*Problem statement*. Could you print every line from the first one of the records below through the line containing "(utils/crypto.ts), the issuer", with both included and nothing else?

*Saved entries*.
(** * Verifiable-credential issuance and verification

    A shallow embedding of the credential service
    (services/credential-issuer.ts), the signature helpers
    (utils/crypto.ts), the issuer registry (config/bank-issuers.ts) and
    the KYC store (mocks/kyc-database.ts), together with the parts of the
    JavaScript runtime they lean on: [JSON.stringify] with an array
    replacer, [Buffer.from(_, 'hex')], [Array.prototype.sort] on strings
    and the [||] default idiom.

    Conventions.
    - Strings are [string]; a [Buffer] is a [list byte].
    - A [Date] is its time value in milliseconds ([Z]); an invalid date
      is [None].  The process time zone is taken to be UTC, so that
      [setDate(getDate() + n)] adds [n] whole days of 86400000 ms.
    - A JavaScript [number] is modelled by an integer.
    - A call that may throw returns a [result]; [Throw m] carries the
      message of the [Error].
    - The hash, signature and date-format primitives (node:crypto,
      @noble/ed25519, @noble/secp256k1, [Date]) are not part of the
      repository; they are the fields of a [Runtime]. *)

From Stdlib Require Import ZArith List String Ascii Strings.Byte Lia DecimalString.
From stdpp Require Import base option list strings gmap sorting.

Local Open Scope string_scope.
Local Open Scope list_scope.
Local Open Scope Z_scope.

(** ** Calls that may throw *)

Inductive result (A : Type) : Type :=
| Ok (a : A)
| Throw (message : string).
Arguments Ok {A} a.
Arguments Throw {A} message.

Definition bind {A B} (r : result A) (k : A -> result B) : result B :=
  match r with
  | Ok a => k a
  | Throw m => Throw m
  end.

(** [try { return e } catch (error) { return false }] *)
Definition catchFalse (r : result bool) : bool :=
  match r with
  | Ok b => b
  | Throw _ => false
  end.

(** ** Strings *)

Definition dquote : ascii := "034"%char.
Definition backslash : ascii := "092"%char.

Fixpoint joinWith (sep : string) (parts : list string) : string :=
  match parts with
  | [] => ""
  | [p] => p
  | p :: rest => p +:+ sep +:+ joinWith sep rest
  end.

(** [Number.prototype.toString] on an integer value. *)
Definition numberToString (n : Z) : string :=
  NilZero.string_of_int (Z.to_int n).

(** [s.split(sep).pop()]: the text after the last separator. *)
Fixpoint lastSegmentFrom (sep : ascii) (acc s : string) : string :=
  match s with
  | EmptyString => acc
  | String c rest =>
      if Ascii.eqb c sep then lastSegmentFrom sep "" rest
      else lastSegmentFrom sep (acc +:+ String c "") rest
  end.

Definition lastSegment (sep : ascii) (s : string) : string :=
  lastSegmentFrom sep "" s.

(** [a || b] on numbers: zero is falsy. *)
Definition orNumber (a : option Z) (b : Z) : Z :=
  match a with
  | Some n => if n =? 0 then b else n
  | None => b
  end.

(** [a || b] on strings: the empty string is falsy. *)
Definition orElse (a : option string) (b : string) : string :=
  match a with
  | Some s => if String.eqb s "" then b else s
  | None => b
  end.

(** ** Buffers and hex *)

#[global] Instance byte_eq_decision : EqDecision byte := Byte.byte_eq_dec.

Definition hexDigit (n : N) : ascii :=
  ascii_of_N (if (n <? 10)%N then 48 + n else 87 + n)%N.

Definition hexOfByte (b : byte) : string :=
  let n := Byte.to_N b in
  String (hexDigit (n / 16)%N) (String (hexDigit (n mod 16)%N) "").

(** [Buffer.from(bytes).toString('hex')] *)
Fixpoint toHex (bs : list byte) : string :=
  match bs with
  | [] => ""
  | b :: rest => hexOfByte b +:+ toHex rest
  end.

Definition unhex (c : ascii) : option N :=
  let n := N_of_ascii c in
  if ((48 <=? n) && (n <=? 57))%N then Some (n - 48)%N
  else if ((97 <=? n) && (n <=? 102))%N then Some (n - 87)%N
  else if ((65 <=? n) && (n <=? 70))%N then Some (n - 55)%N
  else None.

Definition byteOfNibbles (hi lo : N) : byte :=
  default "000"%byte (Byte.of_N (16 * hi + lo)%N).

*Response for this exercise*.
(** * Verifiable-credential issuance and verification

    A shallow embedding of the credential service
    (services/credential-issuer.ts), the signature helpers
    (utils/crypto.ts), the issuer registry (config/bank-issuers.ts) and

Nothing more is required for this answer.